Again the premise does not substantiate the claim. If we are genuinely motivated by altruism, we might consider how best to help people in the regions of greatest emigration. However, even a cursory analysis of migratory flows would reveal a very different picture than just a continuous stream of new immigrants to wealthy countries. As cheap labour flows into the country, chiefly to help big business, more and more well-to-do native Brits buy property abroad, so Spanish, Cypriot and Bulgarian coastal resorts are filling up with ex-pats as Poles and Lithuanians flock to London, leaving whole communities in Eastern Europe deprived of their younger population and acting effectively as a brain drain. As a result the economies of many Eastern European communities begin to depend on income earned abroad leading natives to abandon agriculture and seek employment with export-oriented businesses reliant on global trade, locking them into a global system dependent on cheap fuel and technology controlled by a handful of transnational corporations.
Rather than foster a climate of reciprocal respect and tolerance, these trends further disempower local communities and generate growing distrust towards outsiders. Ironically the ruling elites play a shrewd game of sewing the seeds of xenophobia by shipping cheap labour to regions with higher incomes and suppressing dissent within native working classes through the imposition of political correctness. Fifteen years ago in the grim years of Thatcher's rule, many unemployed blamed the government or big business for their plight, but fast forward to 2006 and many unemployed are persuaded they have a mental illness or lack key skills that many new migrants have.

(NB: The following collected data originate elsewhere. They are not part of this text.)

(* ===== verification/SlabAlign.v ===== *)
(** The alignment macros of kern/slab.c on 64-bit words, and the arithmetic of
    pages and sums over finite maps that the slab allocator needs. *)

From S2P Require Import Prelude Rbtree Slab.

Open Scope N_scope.

(** ** Alignment on powers of two *)

Lemma land_neg_pow2 x k : k ≤ 64 → x < 2 ^ 64 → N.land x (2 ^ 64 - 2 ^ k) = x - x mod 2 ^ k.
Proof.
  intros Hk Hx. assert (2 ^ 64 - 2 ^ k = N.ldiff (N.ones 64) (N.ones k)) as ->.
  { rewrite N.ldiff_ones_r, N.shiftr_div_pow2, N.ones_div_pow2 by done. rewrite N.shiftl_mul_pow2, N.ones_equiv.
    rewrite <- N.sub_1_r, N.mul_sub_distr_r, <- N.pow_add_r, N.mul_1_l. by replace (64 - k + k) with 64 by lia. }
  assert (N.land x (N.ldiff (N.ones 64) (N.ones k)) = N.ldiff x (N.ones k)) as ->.
  { apply N.bits_inj. intros j. rewrite N.land_spec, !N.ldiff_spec. destruct (N.lt_ge_cases j 64).
    - by rewrite (N.ones_spec_low 64).
    - by rewrite (proj2 (bits_below_lt x 64)). }
  rewrite N.ldiff_ones_r, N.shiftl_mul_pow2, N.shiftr_div_pow2, N.Div0.mod_eq, N.mul_comm. pose proof (N.Div0.mul_div_le x (2 ^ k)).
  generalize dependent (2 ^ k * (x / 2 ^ k)). intros. lia.
Qed.

Lemma u64_neg_small x : 0 < x → x ≤ 2 ^ 64 → u64_neg x = 2 ^ 64 - x.
Proof.
  intros H0 Hx. unfold u64_neg, u64_sub, u64, wrap. destruct (N.eq_dec x (2 ^ 64)) as [->|]; [done|].
  rewrite (N.mod_small x), N.add_0_l by lia. apply N.mod_small. lia.
Qed.

Lemma P2ALIGN_spec x k : k < 64 → x < 2 ^ 64 → P2ALIGN x (2 ^ k) = x - x mod 2 ^ k.
Proof.
  intros Hk Hx. unfold P2ALIGN. assert (2 ^ k < 2 ^ 64) by (by apply N.pow_lt_mono_r).
  rewrite u64_neg_small by lia. apply land_neg_pow2; lia.
Qed.

(** The complement of a multiple of a power of two. *)
Lemma neg_mod_pow2 x k : k ≤ 64 → x ≤ 2 ^ 64 → (x + (2 ^ 64 - x) mod 2 ^ k) mod 2 ^ k = 0.
Proof.
  intros Hk Hx. rewrite N.Div0.add_mod_idemp_r. replace (x + (2 ^ 64 - x)) with (2 ^ (64 - k) * 2 ^ k).
  - apply N.Div0.mod_mul.
  - rewrite <- N.pow_add_r. replace (64 - k + k) with 64 by lia. lia.
Qed.

Lemma P2ROUND_spec x k : k < 64 → 0 < x → x + 2 ^ k ≤ 2 ^ 64 →
  x ≤ P2ROUND x (2 ^ k) < x + 2 ^ k ∧ P2ROUND x (2 ^ k) mod 2 ^ k = 0.
Proof.
  intros Hk H0 Hx. assert (2 ^ k < 2 ^ 64) by (by apply N.pow_lt_mono_r). assert (0 < 2 ^ k) by lia.
  unfold P2ROUND. rewrite (u64_neg_small x), (u64_neg_small (2 ^ k)), land_neg_pow2 by lia.
  assert ((2 ^ 64 - x) mod 2 ^ k < 2 ^ k) as Hm by (apply N.mod_lt; lia).
  assert ((x + (2 ^ 64 - x) mod 2 ^ k) mod 2 ^ k = 0) as Hn by (apply neg_mod_pow2; lia).
  generalize dependent ((2 ^ 64 - x) mod 2 ^ k). intros r Hm Hn. rewrite u64_neg_small by lia.
  replace (2 ^ 64 - (2 ^ 64 - x - r)) with (x + r) by lia. split; [lia|done].
Qed.

Lemma complement_mod b c q r : r < b → b * q + b ≤ b * c → (b * c - 1 - (b * q + r)) mod b = b - 1 - r.
Proof.
  intros Hr Hq. symmetry. assert (∃ d, c = q + 1 + d) as [d ->]. { exists (c - (q + 1)). assert (q + 1 ≤ c) by nia. lia. }
  apply (N.mod_unique _ _ d); [lia|]. rewrite !N.mul_add_distr_l, N.mul_1_r. lia.
Qed.

Lemma P2END_spec x k : k < 64 → x - x mod 2 ^ k + 2 ^ k < 2 ^ 64 → P2END x (2 ^ k) = x - x mod 2 ^ k + 2 ^ k.
Proof.
  intros Hk. assert (2 ^ 64 = 2 ^ k * 2 ^ (64 - k)) as Hbc by (rewrite <- N.pow_add_r; f_equal; lia).
  assert (2 ^ k < 2 ^ 64) by (by apply N.pow_lt_mono_r). assert (0 < 2 ^ k) by lia.
  assert (x mod 2 ^ k < 2 ^ k) as Hm by (apply N.mod_lt; lia). pose proof (N.div_mod' x (2 ^ k)) as Hdm.
  pose proof (complement_mod (2 ^ k) (2 ^ (64 - k)) (x / 2 ^ k) (x mod 2 ^ k) Hm) as Hc. rewrite <- Hbc, <- Hdm in Hc.
  generalize dependent (x mod 2 ^ k). generalize dependent (x / 2 ^ k). intros q r Hm Hdm Hc Hx.
  unfold P2END, u64_not, u64, wrap. rewrite (N.mod_small x) by lia.
  assert (N.lxor x (N.ones 64) = 2 ^ 64 - 1 - x) as ->.
  { change (N.lnot x 64 = 2 ^ 64 - 1 - x). rewrite N.lnot_sub_low, N.ones_equiv; [lia|].
    destruct (N.eq_dec x 0) as [->|]; [done|]. apply N.log2_lt_pow2; lia. }
  rewrite (u64_neg_small (2 ^ k)), land_neg_pow2, Hc by lia. rewrite u64_neg_small by lia. lia.
Qed.

(** A word that [ISP2] accepts. *)
Lemma ISP2_pow2 a : 0 < a → a < 2 ^ 64 → ISP2 a = true → ∃ k, k < 64 ∧ a = 2 ^ k.
Proof.
  intros H0 Ha. unfold ISP2, P2ALIGNED. rewrite N.eqb_eq. unfold u64_sub, u64, wrap. change (1 mod 2 ^ 64) with 1.
  replace (a + (2 ^ 64 - 1)) with (a - 1 + 1 * 2 ^ 64) by lia. rewrite N.Div0.mod_add, N.mod_small by lia. intros Hl.
  exists (N.log2 a). split; [apply N.log2_lt_pow2; lia|]. destruct (N.log2_spec a H0) as [Hlo Hhi].
  destruct (N.eq_dec a (2 ^ N.log2 a)) as [|Hne]; [done|exfalso].
  assert (N.testbit (N.land a (a - 1)) (N.log2 a) = true) as Hb; [|by rewrite Hl, N.bits_0 in Hb].
  rewrite N.land_spec, N.bit_log2 by lia. cbn [andb]. replace (N.log2 a) with (N.log2 (a - 1)); [apply N.bit_log2; lia|].
  apply N.log2_unique; [lia|]. rewrite N.pow_succ_r' in *. lia.
Qed.

(** ** Pages *)

Lemma mod_mod0 x a b : x mod a = 0 → a mod b = 0 → x mod b = 0.
Proof. intros [q ->]%N.Div0.mod_divides [r ->]%N.Div0.mod_divides. rewrite <- N.mul_assoc, N.mul_comm. apply N.Div0.mod_mul. Qed.

Lemma page_of_spec x : x < 2 ^ 64 → page_of x = x - x mod PAGE_SIZE.
Proof. apply (P2ALIGN_spec x 12). done. Qed.

(** An address in a slab that starts on a page, past it by less than a page. *)
Lemma page_of_offset a d : a mod PAGE_SIZE = 0 → d < PAGE_SIZE → a + d < 2 ^ 64 → page_of (a + d) = a.
Proof.
  intros Ha Hd Hlt. rewrite page_of_spec by done. rewrite <- N.Div0.add_mod_idemp_l, Ha, N.add_0_l, N.mod_small by done. lia.
Qed.

(** ** Sums over finite maps *)

Section Sum.
Context {A : Type}.
Implicit Types (f g : N → A → N) (m : gmap N A).

Definition msum f m : N := map_fold (λ k x acc, f k x + acc) 0 m.

Lemma msum_empty f : msum f ∅ = 0.
Proof. apply map_fold_empty. Qed.
Lemma msum_fresh f m k x : m !! k = None → msum f (<[k := x]> m) = f k x + msum f m.
Proof. intros Hk. unfold msum. rewrite map_fold_insert_L; [done| |done]. intros. lia. Qed.
Lemma msum_delete f m k x : m !! k = Some x → msum f m = f k x + msum f (delete k m).
Proof. intros Hk. rewrite <- (insert_delete_id m k x Hk) at 1. apply msum_fresh, lookup_delete_eq. Qed.
Lemma msum_update f m k x y : m !! k = Some x → msum f (<[k := y]> m) + f k x = msum f m + f k y.
Proof. intros Hk. rewrite <- insert_delete_eq, msum_fresh by apply lookup_delete_eq. rewrite (msum_delete f m k x) by done. lia. Qed.
Lemma msum_ext f g m : (∀ k x, m !! k = Some x → f k x = g k x) → msum f m = msum g m.
Proof.
  induction m as [|k x m Hk IH] using map_ind; [by rewrite !msum_empty|]. intros Heq. rewrite !msum_fresh by done.
  rewrite (Heq k x), IH; [done| |by rewrite lookup_insert_eq]. intros j y Hj. apply Heq. rewrite lookup_insert_ne; [done|congruence].
Qed.
Lemma msum_filter (Q : N * A → Prop) `{!∀ p, Decision (Q p)} f m : (∀ k x, ¬ Q (k, x) → f k x = 0) → msum f m = msum f (filter Q m).
Proof.
  intros Hf. induction m as [|k x m Hk IH] using map_ind; [by rewrite map_filter_empty|]. rewrite msum_fresh by done.
  destruct (decide (Q (k, x))) as [Hq|Hq].
  - rewrite map_filter_insert_True by done. rewrite msum_fresh by (apply map_lookup_filter_None; left; done). lia.
  - rewrite map_filter_insert_False, delete_id by done. rewrite Hf by done. lia.
Qed.
Lemma msum_scale f g m n : (∀ k x, m !! k = Some x → f k x = n * g k x) → msum f m = n * msum g m.
Proof.
  induction m as [|k x m Hk IH] using map_ind; intros Hf; [rewrite !msum_empty; lia|]. rewrite !msum_fresh by done.
  rewrite (Hf k x), IH; [lia| |by rewrite lookup_insert_eq]. intros j y Hj. apply Hf. rewrite lookup_insert_ne; [done|congruence].
Qed.
(** Two functions that differ at one key. *)
Lemma msum_change f g m k x : m !! k = Some x → (∀ j y, m !! j = Some y → j ≠ k → f j y = g j y) → msum f m + g k x = msum g m + f k x.
Proof.
  intros Hk Heq. rewrite !(msum_delete _ m k x) by done. rewrite (msum_ext f g); [lia|].
  intros j y [Hj Hy]%lookup_delete_Some. by apply Heq.
Qed.
End Sum.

In all fairness it is xenophobic to demand more than the average global living standard. So if the world can only support 650 millions personal motor vehicles, we'd better raise our person-to-car ratio to 10:1 rather than the current 2:1. If current technology and energy resources can only supply each global citizen with 1600 kg of oil per year (based on 2001 figures), then the UK should cut its 4000 kg per capita to 40% of its present level, indeed to reduce our dependence of fossil fuels we'd need even greater reductions, unless we seriously believe that all 6.5 billion global citizens can sustainably consume as much as Western Europeans do.
Revised statement: "The UK's high-consumption lifestyle is xenophobic because it affords us with a bigger slice of the global cake than our proportion of the global population warrants".
Now that begins to make sense. Of course one could state "The UK can support a much greater population because genetically modified food, nuclear energy and outsourcing of all industry to Mars will significantly boost our planet's carrying capacity" which would make sense if the rationale were scientifically feasible. Likewise one could assert that "2 + 2 = 5 if the value of the number two increments by one after the plus sign". It's the same fuzzy logic.